▶ **PROBLEM**: In the entries that follow, find the word "nbits" and report each line it is on.

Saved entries
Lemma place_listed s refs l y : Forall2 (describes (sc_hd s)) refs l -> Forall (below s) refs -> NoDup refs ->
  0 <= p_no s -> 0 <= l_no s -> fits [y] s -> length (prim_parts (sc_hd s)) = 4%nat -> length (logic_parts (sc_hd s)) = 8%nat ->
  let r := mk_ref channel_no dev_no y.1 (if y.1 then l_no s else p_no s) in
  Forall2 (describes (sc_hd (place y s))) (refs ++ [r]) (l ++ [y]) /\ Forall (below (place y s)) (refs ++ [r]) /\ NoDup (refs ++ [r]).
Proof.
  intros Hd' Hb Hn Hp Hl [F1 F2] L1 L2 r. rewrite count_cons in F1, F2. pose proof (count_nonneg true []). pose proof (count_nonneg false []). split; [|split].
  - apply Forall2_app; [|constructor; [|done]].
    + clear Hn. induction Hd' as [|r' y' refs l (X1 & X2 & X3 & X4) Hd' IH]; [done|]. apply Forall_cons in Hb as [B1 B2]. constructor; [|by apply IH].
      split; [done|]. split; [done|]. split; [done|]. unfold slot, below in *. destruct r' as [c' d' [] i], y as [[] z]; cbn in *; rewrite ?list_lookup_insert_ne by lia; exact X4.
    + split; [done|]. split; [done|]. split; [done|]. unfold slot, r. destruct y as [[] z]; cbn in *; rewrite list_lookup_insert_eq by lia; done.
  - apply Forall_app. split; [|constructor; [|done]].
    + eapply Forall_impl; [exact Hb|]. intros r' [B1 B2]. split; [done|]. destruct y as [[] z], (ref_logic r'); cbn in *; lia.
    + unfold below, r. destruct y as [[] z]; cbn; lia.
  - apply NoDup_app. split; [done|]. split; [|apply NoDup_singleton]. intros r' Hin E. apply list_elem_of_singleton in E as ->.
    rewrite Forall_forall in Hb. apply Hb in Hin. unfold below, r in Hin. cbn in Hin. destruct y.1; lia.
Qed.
* * *
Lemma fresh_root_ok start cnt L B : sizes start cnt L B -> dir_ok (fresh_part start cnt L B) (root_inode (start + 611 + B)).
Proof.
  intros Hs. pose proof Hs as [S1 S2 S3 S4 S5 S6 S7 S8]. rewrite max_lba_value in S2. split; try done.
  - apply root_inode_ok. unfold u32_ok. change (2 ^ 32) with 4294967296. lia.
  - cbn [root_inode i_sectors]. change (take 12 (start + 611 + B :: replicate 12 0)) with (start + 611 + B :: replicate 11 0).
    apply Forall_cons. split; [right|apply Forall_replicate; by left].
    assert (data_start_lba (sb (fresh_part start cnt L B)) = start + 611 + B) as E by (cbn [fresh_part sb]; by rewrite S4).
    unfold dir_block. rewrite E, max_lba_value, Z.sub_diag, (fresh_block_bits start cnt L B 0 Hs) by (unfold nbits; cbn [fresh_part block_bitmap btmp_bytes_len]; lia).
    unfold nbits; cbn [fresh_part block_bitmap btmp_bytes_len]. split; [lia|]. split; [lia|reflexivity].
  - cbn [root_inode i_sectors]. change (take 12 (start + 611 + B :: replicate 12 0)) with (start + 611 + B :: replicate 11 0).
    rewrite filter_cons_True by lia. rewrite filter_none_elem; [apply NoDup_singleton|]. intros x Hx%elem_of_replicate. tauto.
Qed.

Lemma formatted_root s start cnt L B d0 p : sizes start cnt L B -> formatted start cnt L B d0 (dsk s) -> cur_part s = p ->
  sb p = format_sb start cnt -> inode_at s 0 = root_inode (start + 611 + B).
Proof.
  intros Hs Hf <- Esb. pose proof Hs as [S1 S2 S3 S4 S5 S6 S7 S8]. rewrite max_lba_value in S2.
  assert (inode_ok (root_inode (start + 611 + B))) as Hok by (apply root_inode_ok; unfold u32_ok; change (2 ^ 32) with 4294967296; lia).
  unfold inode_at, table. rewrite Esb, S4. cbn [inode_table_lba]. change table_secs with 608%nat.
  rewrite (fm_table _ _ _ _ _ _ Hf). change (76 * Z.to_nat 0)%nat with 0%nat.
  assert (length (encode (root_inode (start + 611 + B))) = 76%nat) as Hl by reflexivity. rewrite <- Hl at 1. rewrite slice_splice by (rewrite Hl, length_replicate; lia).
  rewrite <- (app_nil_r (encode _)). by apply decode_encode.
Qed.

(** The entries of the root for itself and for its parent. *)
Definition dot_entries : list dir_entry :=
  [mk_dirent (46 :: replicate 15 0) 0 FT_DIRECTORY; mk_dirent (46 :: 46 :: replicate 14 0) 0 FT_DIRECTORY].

▶ **OUTPUT FOR THIS TASK**:
    unfold dir_block. rewrite E, max_lba_value, Z.sub_diag, (fresh_block_bits start cnt L B 0 Hs) by (unfold nbits; cbn [fresh_part block_bitmap btmp_bytes_len]; lia).
    unfold nbits; cbn [fresh_part block_bitmap btmp_bytes_len]. split; [lia|]. split; [lia|reflexivity].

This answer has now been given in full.